00:13:45 Importing the spreadsheet

Okay, now that we have seen all the types of questions, let's see how the full spreadsheet looks like and how it can be imported into ActivityInfo. We will copy all the cells from our spreadsheet and add a new form in ActivityInfo.

As you see, we have the headers, and we have included everything that we've seen today. I'm going to select everything, copy, and go to ActivityInfo. Add the form, give it a name, click on 'Add field' and here select 'Paste fields' then 'Field list from spreadsheet'. Here, I'm going to paste all the fields and click on 'Add fields'. As you can see, the questionnaire is formed. I will save the form, and we're ready.

In the schema, you can see that we have added relevance conditions, a reference form, validation conditions, choices—everything that we have discussed today. The reference form, remember that it still exists in ActivityInfo. This is a form that we can find in ActivityInfo in my databases because I designed it beforehand.

00:18:02 Q&A: Relevance rule syntax

In this example, we want to add the relevance rule for a field, for the multi-select.

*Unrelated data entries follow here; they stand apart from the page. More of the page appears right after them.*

(* ===== verification/File.v ===== *)
(** * Open files: [kernel/file/file.c], with [pipealloc] and [pipeclose] of
    [kernel/file/pipe.c].

    An open file lives at the address [buddy_malloc] gave for it. The constants
    [true] and [false] are those of [kernel/core/type.h]. *)

From Stdlib Require Import ZifyBool.
From S2P Require Import Prelude Riscv Ram Kalloc Vm Block Bio Log Fs Uart Pipe Console Kern.

Definition TRUE : Z := 1.
Definition FALSE : Z := 2.

(** [sizeof(struct file)]. *)
Definition FILE_SIZE : Z := 64.

(** The bytes of a [struct stat]; [pad] is what the four bytes of padding
    before [size] hold, which [stati] does not set. *)
Definition stat_bytes (st : stat) (pad : list Z) : list Z :=
  to_le 4 (st_dev st) ++ to_le 4 (st_ino st) ++ to_le 2 (st_type st) ++ to_le 2 (st_nlink st)
  ++ pad ++ to_le 8 (st_size st).

Section file.
Context {heap : Type} `{AL : Allocator heap}.
Implicit Types (k : @kern heap).

Definition buddy_malloc_k (k : @kern heap) (n : Z) : outcome (Z * @kern heap) :=
  '(p, h) ← al_malloc (vheap (kvm k)) n; Ok (p, with_vm k (mk_vm h (vram (kvm k)))).
Definition buddy_free_k (k : @kern heap) (p : Z) : outcome (@kern heap) :=
  h ← al_free (vheap (kvm k)) p; Ok (with_vm k (mk_vm h (vram (kvm k)))).

Definition filealloc (k : @kern heap) : outcome (Z * @kern heap) :=
  '(f, k) ← buddy_malloc_k k FILE_SIZE;
  if f =? 0 then Fault
  else Ok (f, put_file k f (mk_file FD_NONE 1 FALSE FALSE 0 None 0 0)).

Definition filedup (k : @kern heap) (f : Z) : outcome (@kern heap) :=
  x ← get_file k f;
  if fref x <? 1 then Panic "filedup on a free file"
  else Ok (put_file k f (set_fref x (i32 (fref x + 1)))).

Definition pipeclose (k : @kern heap) (cur : option Z) (pi writable : Z) : outcome (@kern heap) :=
  x ← get_pipe k pi;
  let '(x, k) :=
    if negb (writable =? 0) then
      let x := mk_pipe (pdata x) (nread x) (nwrite x) (readopen x) 0 in
      (x, wakeup (put_pipe k pi x) cur (ChNread pi))
    else
      let x := mk_pipe (pdata x) (nread x) (nwrite x) 0 (writeopen x) in
      (x, wakeup (put_pipe k pi x) cur (ChNwrite pi)) in
  if (readopen x =? 0) && (writeopen x =? 0) then
    vm ← vm_free (kvm k) pi;
    Ok (with_pipes (with_vm k vm) (delete pi (kpipes k)))
  else Ok k.

Definition fileclose (k : @kern heap) (cur : option Z) (f : Z) : outcome (@kern heap) :=
  x ← get_file k f;
  if fref x <? 1 then Panic "fileclose on a free file"
  else
    let k := put_file k f (set_fref x (fref x - 1)) in
    if 0 <? fref x - 1 then Ok k
    else
      k ← (if bool_decide (ftype x = FD_PIPE) then pipeclose k cur (fpipe x) (writable x)
           else if bool_decide (ftype x = FD_INODE ∨ ftype x = FD_DEVICE) then
             s ← fbegin_op (kfs k);
             ip ← get_ip (fip x);
             s ← iput s ip;
             s ← fend_op s;
             Ok (with_fs k s)
           else Ok k);
      k ← buddy_free_k k f;
      Ok (with_files k (delete f (kfiles k))).

(** [pagetable] is [myproc()->pagetable]. *)
Definition filestat (k : @kern heap) (pagetable f addr : Z) (pad : list Z) : outcome (Z * @kern heap) :=
  x ← get_file k f;
  if bool_decide (ftype x = FD_INODE ∨ ftype x = FD_DEVICE) then
    ip ← get_ip (fip x);
    s ← ilock (kfs k) ip;
    y ← get_inode s ip;
    let st := stati y in
    s ← iunlock s ip;
    '(status, vm) ← copyout (kvm k) pagetable addr (stat_bytes st pad);
    Ok (if status <? 0 then -1 else 0, with_vm (with_fs k s) vm)
  else Ok (-1, k).

(** Running a call that may sleep to its end. *)
Definition must_return (t : turn) : outcome Z :=
  match t with Return r => Ok r | SleepAt _ => Hang end.

(** [myproc()] is process [cur], with page table [pagetable]; [isk] is what
    [killed(myproc())] answers. *)
Definition fileread (k : @kern heap) (cur : Z) (pagetable : Z) (isk : bool) (f addr n : Z)
    : outcome (Z * @kern heap) :=
  x ← get_file k f;
  if readable x =? 0 then Ok (-1, k)
  else if bool_decide (ftype x = FD_PIPE) then
    pi ← get_pipe k (fpipe x);
    '(t, pi', vm) ← piperead (kvm k) pagetable pi addr n isk;
    r ← must_return t;
    let k := put_pipe (with_vm k vm) (fpipe x) pi' in
    Ok (r, if r =? -1 then k else wakeup k (Some cur) (ChNwrite (fpipe x)))
  else if bool_decide (ftype x = FD_DEVICE) then
    if (fmajor x <? 0) || (NDEV <=? fmajor x) then Ok (-1, k)
    else if negb (fmajor x =? CONSOLE) then Ok (-1, k)
    else
      '(t, c, vm) ← consoleread (kvm k) pagetable 1 addr n isk (kcons k) 0;
      r ← must_return t;
      Ok (r, with_cons (with_vm k vm) c)
  else if bool_decide (ftype x = FD_INODE) then
    ip ← get_ip (fip x);
    s ← ilock (kfs k) ip;
    '(count, s, vm) ← readi (λ m dst bs, either_copyout m pagetable 1 dst bs) s (kvm k) ip addr (foff x) (u32 n);
    let x' := if 0 <? count then set_foff x (u32 (foff x + count)) else x in
    s ← iunlock s ip;
    Ok (count, put_file (with_vm (with_fs k s) vm) f x')
  else Panic "fileread failed".

Definition max_write : Z := (MAXOPBLOCKS - 1 - 1 - 2) / 2 * BSIZE.

(** The loop of [filewrite] on an inode: the final [index]. *)
Fixpoint filewrite_loop (fuel : nat) (k : @kern heap) (pagetable f addr n index : Z) : outcome (Z * @kern heap) :=
  match fuel with
  | O => Hang
  | S fuel' =>
      if index <? n then
        let remaining := Z.min (n - index) max_write in
        x ← get_file k f;
        s ← fbegin_op (kfs k);
        ip ← get_ip (fip x);
        s ← ilock s ip;
        '(count, s) ← writei (λ m src len, either_copyin m pagetable 1 src len) s (kvm k) ip
                        (u64 (addr + index)) (foff x) remaining;
        let x' := if 0 <? count then set_foff x (u32 (foff x + count)) else x in
        s ← iunlock s ip;
        s ← fend_op s;
        let k := put_file (with_fs k s) f x' in
        if negb (count =? remaining) then Ok (index, k)
        else filewrite_loop fuel' k pagetable f addr n (index + count)
      else Ok (index, k)
  end.

Definition filewrite (lsr : nat → Z) (k : @kern heap) (cur : Z) (pagetable : Z) (isk : bool) (f addr n : Z)
    : outcome (Z * @kern heap) :=
  x ← get_file k f;
  if writable x =? 0 then Ok (-1, k)
  else if bool_decide (ftype x = FD_PIPE) then
    pi ← get_pipe k (fpipe x);
    '(t, pi') ← pipewrite (kvm k) pagetable pi addr n (λ _, isk) 0;
    r ← must_return t;
    let k := put_pipe k (fpipe x) pi' in
    Ok (r, if r =? -1 then k else wakeup k (Some cur) (ChNread (fpipe x)))
  else if bool_decide (ftype x = FD_DEVICE) then
    if (fmajor x <? 0) || (NDEV <=? fmajor x) then Ok (-1, k)
    else if negb (fmajor x =? CONSOLE) then Ok (-1, k)
    else
      '(t, woke, u) ← consolewrite lsr (kvm k) pagetable 1 addr n (kuart k) 0;
      r ← must_return t;
      let k := with_uart k u in
      Ok (r, if (woke : bool) then wakeup k (Some cur) ChUart else k)
  else if bool_decide (ftype x = FD_INODE) then
    '(index, k) ← filewrite_loop (Z.to_nat (n / max_write + 2)) k pagetable f addr n 0;
    Ok (if index =? n then n else -1, k)
  else Panic "filewrite".

(** A pipe in a fresh page; its buffer holds what the page held. *)
Definition new_pipe (k : @kern heap) (pa : Z) : pipe :=
  mk_pipe (Vm.get 512 (vram (kvm k)) (pa + 24)) 0 0 1 1.

(** The two ends, or [None] when it fails. *)
Definition pipealloc (k0 : @kern heap) (cur : option Z) : outcome (option (Z * Z) * @kern heap) :=
  '(rfd, k) ← filealloc k0;
  '(wfd, k) ← filealloc k;
  '(pa, vm) ← vm_alloc (kvm k);
  let k := with_vm k vm in
  if pa =? 0 then
    k ← fileclose k cur rfd;
    k ← fileclose k cur wfd;
    Ok (None, k)
  else
    let k := put_pipe k pa (new_pipe k pa) in
    let k := put_file k rfd (mk_file FD_PIPE 1 TRUE FALSE pa None 0 0) in
    let k := put_file k wfd (mk_file FD_PIPE 1 FALSE TRUE pa None 0 0) in
    Ok (Some (rfd, wfd), k).
End file.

So we want this multi-select field to appear to our users only when the answer is 'Yes' to the previous answer. So we add the field code to the single-select answer, which is the same for both questions, and then, in the relevance rule of the multi-select field, we add the code, a dot, and the answer from the two choices that we want to use as a condition. So this means that whenever the reply to this question is 'Yes', the question 'Please select all symptoms' will appear.

For more formulas and how we can use these both in relevance rules and validation rules, we have a very nice webinar from the past and a blog post you can follow where you can see how exactly you can add validation rules with formulas. So for example, you can make something more advanced.

00:20:14 Exporting fields

Another thing you can do after you have imported the form in this way is that you can export the fields. So, once you export the fields, you will have this spreadsheet in your hands, and you can apply more changes and then create a different form. Of course, you can also add all the formulas or the rules, relevance rules or validation rules, on the form you already created, and then export it.

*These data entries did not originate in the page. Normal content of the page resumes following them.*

(* ===== verification/Proc.v ===== *)
(** * Processes: [kernel/process/proc.c].

    Every function of the file that does not switch contexts (those are in
    [Sched]), on the shared kernel state. A [struct proc*] is an index into the
    table; the saved user registers are the 64-bit words of the trapframe page at
    the offsets of [struct trapframe]. The addresses of [trampoline] and
    [forkret] are given by the linker and are parameters. *)

From Stdlib Require Import ZifyBool.
From S2P Require Import Prelude Riscv Ram KString Kalloc Vm Block Log Fs Printf Uart Pipe Console Kern File.

(** Offsets in [struct trapframe]. *)
Definition TF_KERNEL_SATP : Z := 0.
Definition TF_KERNEL_SP : Z := 8.
Definition TF_KERNEL_TRAP : Z := 16.
Definition TF_EPC : Z := 24.
Definition TF_KERNEL_HARTID : Z := 32.
Definition TF_SP : Z := 48.
Definition TF_S0 : Z := 96.
Definition TF_S1 : Z := 104.
Definition TF_A0 : Z := 112.
Definition TF_A1 : Z := 120.
Definition TF_A2 : Z := 128.
Definition TF_A3 : Z := 136.
Definition TF_A4 : Z := 144.
Definition TF_A5 : Z := 152.
Definition TF_A7 : Z := 168.
Definition TF_S2 : Z := 176.
Definition TF_SIZE : Z := 288.

Definition initcode : list Z :=
  [0x17; 0x05; 0x00; 0x00; 0x13; 0x05; 0x45; 0x02; 0x97; 0x05; 0x00;
   0x00; 0x93; 0x85; 0x35; 0x02; 0x93; 0x08; 0x70; 0x00; 0x73; 0x00;
   0x00; 0x00; 0x93; 0x08; 0x20; 0x00; 0x73; 0x00; 0x00; 0x00; 0xef;
   0xf0; 0x9f; 0xff; 0x2f; 0x69; 0x6e; 0x69; 0x74; 0x00; 0x00; 0x24;
   0x00; 0x00; 0x00; 0x00; 0x00; 0x00; 0x00; 0x00].

(** [name] after [safestrcpy(name, t, 16)]: the bytes of [t], a terminating NUL,
    and what was there. *)
Definition copy_pname (name t : list Z) : list Z :=
  Vm.get 16 (safestrcpy (put (put ∅ 0 name) 256 (t ++ [0])) 0 256 16) 0.

(** The bytes of a name that [printf] prints for percent-s. *)
Fixpoint until_nul (l : list Z) : list Z :=
  match l with
  | [] => []
  | c :: l' => if c =? 0 then [] else c :: until_nul l'
  end.

(** The process table before [procinit]: static storage, all zero. *)
Definition zero_proc : proc :=
  mk_proc UNUSED None 0 0 0 None 0 0 0 0 0 0 (replicate (Z.to_nat NOFILE) None) None (replicate 16 0).

Definition set_kstack (p : proc) (x : Z) : proc :=
  mk_proc (pstate p) (pchan p) (pkilled p) (xstate p) (pid p) (parent p) x (psz p) (pagetable p) (trapframe p)
    (context_ra p) (context_sp p) (ofile p) (cwd p) (pname p).

Definition procinit (ps : list proc) : list proc :=
  imap (λ i p, set_kstack (set_pstate p UNUSED) (KSTACK (Z.of_nat i))) ps.

(** The first entry of the table that satisfies [f], from index [i] on. *)
Fixpoint scan_procs (f : proc → bool) (ps : list proc) (i : Z) : option Z :=
  match ps with
  | [] => None
  | p :: ps' => if f p then Some i else scan_procs f ps' (i + 1)
  end.

Definition is_unused (p : proc) : bool := bool_decide (pstate p = UNUSED).

Section proc.
Context {heap : Type} `{AL : Allocator heap}.
Implicit Types (k : @kern heap).
Context (trampoline forkret : Z).

Definition tf_get (k : @kern heap) (p : proc) (off : Z) : Z := ld64 (vram (kvm k)) (trapframe p + off).
Definition tf_set (k : @kern heap) (p : proc) (off v : Z) : @kern heap :=
  with_vm k (with_ram (kvm k) (st64 (vram (kvm k)) (trapframe p + off) v)).

Definition allocpid (k : @kern heap) : Z * @kern heap :=
  (nextpid k, with_nextpid k (i32 (nextpid k + 1))).

(** [proc_pagetable], on memory: the page table, or 0. *)
Definition proc_pagetable (s : @vm heap) (trapframe : Z) : outcome (Z * @vm heap) :=
  '(pagetable, s) ← uvmcreate s;
  if pagetable =? 0 then Ok (0, s)
  else
    '(r, s) ← mappages s pagetable TRAMPOLINE PGSIZE trampoline (Z.lor PTE_R PTE_X);
    if r <? 0 then
      s ← uvmfree s pagetable 0;
      Ok (0, s)
    else
      '(r, s) ← mappages s pagetable TRAPFRAME PGSIZE trapframe (Z.lor PTE_R PTE_W);
      if r <? 0 then
        s ← uvmunmap s pagetable TRAMPOLINE 1 0;
        s ← uvmfree s pagetable 0;
        Ok (0, s)
      else Ok (pagetable, s).

Definition proc_freepagetable (s : @vm heap) (pagetable sz : Z) : outcome (@vm heap) :=
  s ← uvmunmap s pagetable TRAMPOLINE 1 0;
  s ← uvmunmap s pagetable TRAPFRAME 1 0;
  uvmfree s pagetable sz.

Definition freeproc (k : @kern heap) (i : Z) : outcome (@kern heap) :=
  p ← get_proc k i;
  s ← (if negb (trapframe p =? 0) then vm_free (kvm k) (trapframe p) else Ok (kvm k));
  s ← (if negb (pagetable p =? 0) then proc_freepagetable s (pagetable p) (psz p) else Ok s);
  name ← arr_set (pname p) 0 0;
  put_proc (with_vm k s) i
    (mk_proc UNUSED None 0 0 0 None (kstack p) 0 0 0 (context_ra p) (context_sp p) (ofile p) (cwd p) name).

Definition allocproc (k : @kern heap) : outcome (option Z * @kern heap) :=
  match scan_procs is_unused (procs k) 0 with
  | None => Ok (None, k)
  | Some i =>
      p ← get_proc k i;
      let '(pid, k) := allocpid k in
      '(tf, s) ← vm_alloc (kvm k);
      let p := set_trapframe (set_pstate (set_pid p pid) USED) tf in
      k ← put_proc (with_vm k s) i p;
      if tf =? 0 then
        k ← freeproc k i;
        Ok (None, k)
      else
        '(pt, s) ← proc_pagetable (kvm k) tf;
        let p := set_pagetable p pt in
        k ← put_proc (with_vm k s) i p;
        if pt =? 0 then
          k ← freeproc k i;
          Ok (None, k)
        else
          k ← put_proc k i (set_context p forkret (kstack p + PGSIZE));
          Ok (Some i, k)
  end.

Definition userinit (k : @kern heap) : outcome (@kern heap) :=
  '(i, k) ← allocproc k;
  let k := with_initproc k i in
  i ← get_ip i;
  p ← get_proc k i;
  s ← uvmfirst (kvm k) (pagetable p) initcode;
  let p := set_psz p PGSIZE in
  let k := tf_set (with_vm k s) p TF_EPC 0 in
  let k := tf_set k p TF_SP PGSIZE in
  let p := set_pname p (copy_pname (pname p) (chars "initcode")) in
  '(ip, f) ← namei (kfs k) 0 (chars "/");
  put_proc (with_fs k f) i (set_pstate (set_cwd p ip) RUNNABLE).

Definition growproc (k : @kern heap) (cur n : Z) : outcome (Z * @kern heap) :=
  p ← get_proc k cur;
  let sz := psz p in
  if 0 <? n then
    '(sz', s) ← uvmalloc (kvm k) (pagetable p) sz (u64 (sz + n)) PTE_W;
    if sz' =? 0 then Ok (-1, with_vm k s)
    else k ← put_proc (with_vm k s) cur (set_psz p sz'); Ok (0, k)
  else if n <? 0 then
    '(sz', s) ← uvmdealloc (kvm k) (pagetable p) sz (u64 (sz + n));
    k ← put_proc (with_vm k s) cur (set_psz p sz'); Ok (0, k)
  else k ← put_proc k cur (set_psz p sz); Ok (0, k).

(** The loop of [fork] that shares the open files: [fs] are the parent's
    descriptors from [i] on, [ofs] the child's array. *)
Fixpoint fork_files (k : @kern heap) (fs : list (option Z)) (i : Z) (ofs : list (option Z))
    : outcome (list (option Z) * @kern heap) :=
  match fs with
  | [] => Ok (ofs, k)
  | None :: fs' => fork_files k fs' (i + 1) ofs
  | Some f :: fs' =>
      k ← filedup k f;
      ofs ← arr_set ofs i (Some f);
      fork_files k fs' (i + 1) ofs
  end.

Definition fork (k : @kern heap) (cur : Z) : outcome (Z * @kern heap) :=
  '(np, k) ← allocproc k;
  match np with
  | None => Ok (-1, k)
  | Some i =>
      p ← get_proc k cur;
      c ← get_proc k i;
      '(r, s) ← uvmcopy (kvm k) (pagetable p) (pagetable c) (psz p);
      if r <? 0 then
        k ← freeproc (with_vm k s) i;
        Ok (-1, k)
      else
        let c := set_psz c (psz p) in
        let k := with_vm k (with_ram s (put (vram s) (trapframe c) (Vm.get (Z.to_nat TF_SIZE) (vram s) (trapframe p)))) in
        let k := tf_set k c TF_A0 0 in
        '(ofs, k) ← fork_files k (ofile p) 0 (ofile c);
        cwd ← get_ip (cwd p);
        f ← idup (kfs k) cwd;
        let c := set_pname (set_cwd (set_ofile c ofs) (Some cwd)) (copy_pname (pname c) (until_nul (pname p))) in
        k ← put_proc (with_fs k f) i (set_pstate (set_parent c (Some cur)) RUNNABLE);
        Ok (pid c, k)
  end.

(** The loop of [reparent] over the whole table, from index [i] on. *)
Fixpoint reparent_loop (n : nat) (k : @kern heap) (cur p i : Z) : outcome (@kern heap) :=
  match n with
  | O => Ok k
  | S n' =>
      pp ← get_proc k i;
      k ← (if bool_decide (parent pp = Some p) then
             k ← put_proc k i (set_parent pp (initproc k));
             Ok match initproc k with
                | Some ip => wakeup k (Some cur) (ChProc ip)
                | None => k
                end
           else Ok k);
      reparent_loop n' k cur p (i + 1)
  end.

Definition reparent (k : @kern heap) (cur p : Z) : outcome (@kern heap) :=
  reparent_loop (length (procs k)) k cur p 0.

(** Closing the descriptors [fd ..] of the exiting process. *)
Fixpoint exit_files (n : nat) (k : @kern heap) (cur fd : Z) : outcome (@kern heap) :=
  match n with
  | O => Ok k
  | S n' =>
      p ← get_proc k cur;
      f ← arr_get (ofile p) fd;
      k ← match f with
          | None => Ok k
          | Some f =>
              k ← fileclose k (Some cur) f;
              p ← get_proc k cur;
              ofs ← arr_set (ofile p) fd None;
              put_proc k cur (set_ofile p ofs)
          end;
      exit_files n' k cur (fd + 1)
  end.

(** [exit] up to the switch to the scheduler. *)
Definition exit (k : @kern heap) (cur status : Z) : outcome (@kern heap) :=
  if bool_decide (initproc k = Some cur) then Panic "init exiting"
  else
    k ← exit_files (Z.to_nat NOFILE) k cur 0;
    p ← get_proc k cur;
    f ← fbegin_op (kfs k);
    cwd ← get_ip (cwd p);
    f ← iput f cwd;
    f ← fend_op f;
    k ← put_proc (with_fs k f) cur (set_cwd p None);
    k ← reparent k cur cur;
    p ← get_proc k cur;
    let k := match parent p with
             | Some pp => wakeup k (Some cur) (ChProc pp)
             | None => k
             end in
    p ← get_proc k cur;
    put_proc k cur (set_pstate (set_xstate p status) ZOMBIE).

(** The scan of [wait] for an exited child: its index if there is one, and
    whether the caller has children at all. *)
Fixpoint wait_scan (ps : list proc) (cur i : Z) (havekids : bool) : option Z * bool :=
  match ps with
  | [] => (None, havekids)
  | pp :: ps' =>
      if bool_decide (parent pp = Some cur) then
        if bool_decide (pstate pp = ZOMBIE) then (Some i, true)
        else wait_scan ps' cur (i + 1) true
      else wait_scan ps' cur (i + 1) havekids
  end.

(** A turn of [wait]: it ends by returning or by sleeping on the caller. *)
Definition wait (k : @kern heap) (cur addr : Z) : outcome (turn * @kern heap) :=
  p ← get_proc k cur;
  match wait_scan (procs k) cur 0 false with
  | (Some i, _) =>
      pp ← get_proc k i;
      let pid := pid pp in
      '(r, s) ←
        (if negb (addr =? 0) then copyout (kvm k) (pagetable p) addr (to_le 4 (xstate pp))
         else Ok (0, kvm k));
      let k := with_vm k s in
      if r <? 0 then Ok (Return (-1), k)
      else
        k ← freeproc k i;
        Ok (Return pid, k)
  | (None, havekids) =>
      if negb havekids || negb (pkilled p =? 0) then Ok (Return (-1), k)
      else Ok (SleepAt 0, k)
  end.

(** [kill]: the first entry with that pid. *)
Definition kill (k : @kern heap) (pid_ : Z) : outcome (Z * @kern heap) :=
  match scan_procs (λ p, pid p =? pid_) (procs k) 0 with
  | None => Ok (-1, k)
  | Some i =>
      p ← get_proc k i;
      let p := set_pkilled p 1 in
      let p := if bool_decide (pstate p = SLEEPING) then set_pstate p RUNNABLE else p in
      k ← put_proc k i p;
      Ok (0, k)
  end.

Definition setkilled (k : @kern heap) (i : Z) : outcome (@kern heap) :=
  p ← get_proc k i; put_proc k i (set_pkilled p 1).

Definition killed (k : @kern heap) (i : Z) : outcome Z := p ← get_proc k i; Ok (pkilled p).

(** [procdump]: one line for each entry in use. *)
Definition state_name (s : procstate) : list Z :=
  match s with
  | UNUSED => chars "unused"
  | USED => chars "used"
  | SLEEPING => chars "sleep "
  | RUNNABLE => chars "runble"
  | RUNNING => chars "run   "
  | ZOMBIE => chars "zombie"
  end.

Fixpoint procdump_loop (ps : list proc) : outcome (list Z) :=
  match ps with
  | [] => Ok []
  | p :: ps' =>
      if is_unused p then procdump_loop ps'
      else
        l1 ← Kernel.printf (chars "%d %s %s")
               [VInt (pid p); VStr (Some (state_name (pstate p))); VStr (Some (until_nul (pname p)))];
        l2 ← Kernel.printf [10] [];
        l3 ← procdump_loop ps';
        Ok (l1 ++ l2 ++ l3)
  end.

Definition procdump (k : @kern heap) : outcome (@kern heap) :=
  l1 ← Kernel.printf [10] [];
  l2 ← procdump_loop (procs k);
  Ok (with_out k (kout k ++ l1 ++ l2)).

(** ** [dump] and [dump2] *)

Definition proc_register_s_value_at (k : @kern heap) (this : proc) (n : Z) : outcome Z :=
  if n =? 0 then Ok (tf_get k this TF_S0)
  else if n =? 1 then Ok (tf_get k this TF_S1)
  else if (2 <=? n) && (n <=? 11) then Ok (tf_get k this (TF_S2 + 8 * (n - 2)))
  else Panic "registers s are numbered in range 0-11".

(** The line printed for register [i] with value [value]. *)
Definition dump_line (i value : Z) : outcome (list Z) :=
  let display := i32 (Z.land value 0x00000000FFFFFFFF) in
  Kernel.printf (chars "s%d" ++ [9] ++ chars "= %d (%x)" ++ [10]) [VInt i; VInt display; VInt display].

Fixpoint dump_loop (n : nat) (k : @kern heap) (p : proc) (i : Z) : outcome (@kern heap) :=
  match n with
  | O => Ok k
  | S n' =>
      value ← proc_register_s_value_at k p i;
      l ← dump_line i value;
      dump_loop n' (with_out k (kout k ++ l)) p (i + 1)
  end.

Definition dump (k : @kern heap) (cur : Z) : outcome (Z * @kern heap) :=
  p ← get_proc k cur;
  k ← dump_loop 10 k p 2;
  Ok (0, k).

Definition proc_acquire_by_id (k : @kern heap) (pid_ : Z) : option Z :=
  scan_procs (λ p, (pid p =? pid_) && (pkilled p =? 0)) (procs k) 0.

(** The walk of [proc_is_child] from [this] up the parents; [fuel] bounds it. *)
Fixpoint proc_is_child_loop (fuel : nat) (k : @kern heap) (process : option Z) (parent_pid : Z) : outcome bool :=
  match process with
  | None => Ok false
  | Some i =>
      match fuel with
      | O => Hang
      | S fuel' =>
          p ← get_proc k i;
          if pid p =? parent_pid then Ok true
          else proc_is_child_loop fuel' k (parent p) parent_pid
      end
  end.

Definition proc_is_child (k : @kern heap) (this parent : Z) : outcome bool :=
  pp ← get_proc k parent;
  proc_is_child_loop (length (procs k)) k (Some this) (pid pp).

Definition dump2 (k : @kern heap) (cur pid_ reg_num ret_addr : Z) : outcome (Z * @kern heap) :=
  match proc_acquire_by_id k pid_ with
  | None => Ok (-2, k)
  | Some target =>
      c ← proc_is_child k target cur;
      if negb c then Ok (-1, k)
      else if negb ((2 <=? reg_num) && (reg_num <=? 11)) then Ok (-3, k)
      else
        t ← get_proc k target;
        value ← proc_register_s_value_at k t reg_num;
        p ← get_proc k cur;
        '(r, s) ← either_copyout (kvm k) (pagetable p) 1 ret_addr (to_le 8 value);
        Ok (if r <? 0 then -4 else 0, with_vm k s)
  end.
End proc.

So for example, this formula here could be different because you would like to use a different field or you would like to calculate something different. If you make the change and you click 'Done' and save the form, then you can export it and have a different spreadsheet.

00:24:25 Closing

All right, I see there are no other questions. So I would like to thank you all for attending this quick webinar today. Please keep in mind our online courses and our next webinar, and we will be in touch for upcoming webinars and courses. Thank you very much. I will share the webinar and the materials and we will most probably write a blog post about it so you can follow along. Goodbye. Everybody have a good evening.